Le Directeur du Département VIH/SIDA à l’OMS, le Dr Kevin De Cock, décrit les progrès accomplis et les obstacles à surmonter pour instaurer l’accès universel au traitement du SIDA.

S’adressant à la Seizième Conférence internationale sur le SIDA réunie en séance plénière à Toronto aujourd’hui, le Directeur du Département VIH/SIDA de l’OMS, le Dr Kevin De Cock, a indiqué que, pour la première fois, le nombre de personnes recevant un traitement antirétroviral en Afrique subsaharienne avait dépassé le million, ce qui représente un décuplement de l’accès au traitement dans la Région depuis décembre 2003.

Dans les pays à revenus faible et moyen, un peu plus de 1,6 million de personnes recevaient un traitement antirétroviral fin juin 2006, soit une augmentation de 24 % par rapport au 1,3 million de personnes ayant accès aux médicaments en décembre 2005, et un quadruplement par rapport aux 400 000 personnes traitées dans ces pays en décembre 2003. Quatre-vingt-quinze pour-cent des personnes vivant avec le VIH/SIDA aujourd’hui habitent les pays en développement.

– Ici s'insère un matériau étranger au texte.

(* ===== verification/HashMerge.v ===== *)
(** Copying and merging tables: [zend_hash_copy] is the right-biased union of
    dictionaries and [zend_hash_merge] the union in either direction; bounds
    on the growth of the target show that neither can overflow the table size. *)

From stdpp Require Import base numbers list gmap.
From S2P Require Import Prelude ZendTypes NumericStr HashTable HashDict HashChain HashInv.
From S2P Require Import HashRehash HashFind HashAdd HashIndex HashDel HashOps HashTraverse.
From S2P Require Import HashSymtable ZendSort HashCopy.

Section Merge.
Context {V : Type} {E : ZEnv V} {Z_ops : ZValue V}.
Implicit Types (t src : HashTable V) (w : EG V) (v : zval V) (B : Z).

(** * Growth of the table size *)

Definition same_size t t' : Prop :=
  nTableSize t' = nTableSize t /\ fl_PACKED t' = fl_PACKED t /\ fl_UNINITIALIZED t' = fl_UNINITIALIZED t.

Lemma same_size_refl t : same_size t t.
Proof. by unfold same_size. Qed.

Lemma same_size_trans t1 t2 t3 : same_size t1 t2 -> same_size t2 t3 -> same_size t1 t3.
Proof. unfold same_size. intuition congruence. Qed.

Lemma same_size_frame t t' : frame t' = frame t -> same_size t t'.
Proof. intros (_ & ? & _ & ? & ? & _)%frame_fields. by split. Qed.

Lemma rehash_compact_frame_all n : forall i j ipo t w,
  frame (rehash_compact n i j ipo (t, w)).1.1 = frame t.
Proof.
  induction n as [|n IH]; intros; cbn [rehash_compact]; [done|]. destruct (Z_ISUNDEF _); [apply IH|].
  match goal with |- context [let (_, _) := ?x in _] => destruct x as [w2 ip2] end.
  rewrite IH. by destruct (_ && _).
Qed.
(** * Tables *)

(** The sign of [memcmp] on strings of the same length. *)
Fixpoint memcmp (a b : list Z) : Z :=
  match a, b with
  | x :: a, y :: b => if x <? y then -1 else if y <? x then 1 else memcmp a b
  | _, _ => 0
  end.

Definition zend_hash_key_compare (k1 k2 : Z * option Z) : Z :=
  let '(h1, key1) := k1 in
  let '(h2, key2) := k2 in
  match key1, key2 with
  | None, None => if negb (h1 =? h2) then (if h2 <? h1 then 1 else -1) else 0
  | Some key1, Some key2 =>
      let l1 := llen (ZSTR_VAL key1) in
      let l2 := llen (ZSTR_VAL key2) in
      if negb (l1 =? l2) then (if l2 <? l1 then 1 else -1)
      else memcmp (ZSTR_VAL key1) (ZSTR_VAL key2)
  | Some _, None => 1
  | None, Some _ => -1
  end.

(** Skip the holes of [ht2] from [idx2]. *)
Definition skip_holes t (idx : Z) : Z := zend_hash_get_valid_pos t idx.

(** The addresses of the tables whose flag [GC_PROTECTED] is set.  A callback
    may compare further tables; [None] is a callback that does not return. *)
Definition guards : Type := gset Z.
Definition compare_func : Type := guards -> zval V -> zval V -> option (guards * Z).

(** The end of the loop body: both values are known. *)
Definition compare_values (compar : compare_func) w (g : guards) (pData1 pData2 : zval V) : option (guards * Z) :=
  let pData1 := deref_indirect w pData1 in
  let pData2 := deref_indirect w pData2 in
  if Z_ISUNDEF pData1 then Some (g, if negb (Z_ISUNDEF pData2) then -1 else 0)
  else if Z_ISUNDEF pData2 then Some (g, 1) else compar g pData1 pData2.

(** The value to compare with: the next position, or the same key; [inl] ends the comparison. *)
Definition compare_partner (ordered : bool) t1 t2 w (idx1 idx2 : Z) : Z + zval V * Z :=
  if ordered then
    let idx2 := skip_holes t2 idx2 in
    let c := zend_hash_key_compare (key_at t1 idx1) (key_at t2 idx2) in
    if c =? 0 then inr (pos_val t2 idx2, idx2 + 1) else inl c
  else
    match (match key_at t1 idx1 with
           | (h1, None) => zend_hash_index_find t2 h1
           | (_, Some key1) => zend_hash_find t2 key1
           end) with
    | Some p => inr (zload (t2, w) p, idx2)
    | None => inl 1
    end.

Alors que l’OMS et l’ONUSIDA ont rendu compte de progrès importants dans l’accès au traitement dans plusieurs Régions du monde, le Dr De Cock a souligné qu’il restait encore beaucoup à faire pour atteindre l’objectif fixé par le G8 et approuvé par l’Organisation des Nations Unies, consistant à se rapprocher autant que possible de l’accès universel en ce qui concerne les programmes de prévention du VIH, de traitement, de soins et de soutien d’ici 2010. Dans son intervention d’aujourd’hui, le Dr De Cock a également exposé comment l’OMS entend continuer d’élargir l’accès au traitement du VIH, appelant à de nouvelles mesures pour surmonter des obstacles qui , s’ils persistent, ralentiraient le taux d’extension de l’accès au traitement à l’avenir.

« Les efforts conjugués des donateurs, des pays touchés, des organismes des Nations Unies et des autorités de la santé publique sont en train de déboucher sur une augmentation constante et substantielle de l’accès à un traitement salvateur contre le VIH, » a fait observer le Dr De Cock. « Or, à bien des égards, nous n’en sommes encore qu’au début de notre action. Nous avons atteint à peine un quart des personnes à traiter dans les pays à faible et moyen revenus, et le nombre des personnes à traiter va continuer à augmenter. Nous devons donc être plus rapides dans nos efforts pour surmonter les obstacles à l’accès au traitement. »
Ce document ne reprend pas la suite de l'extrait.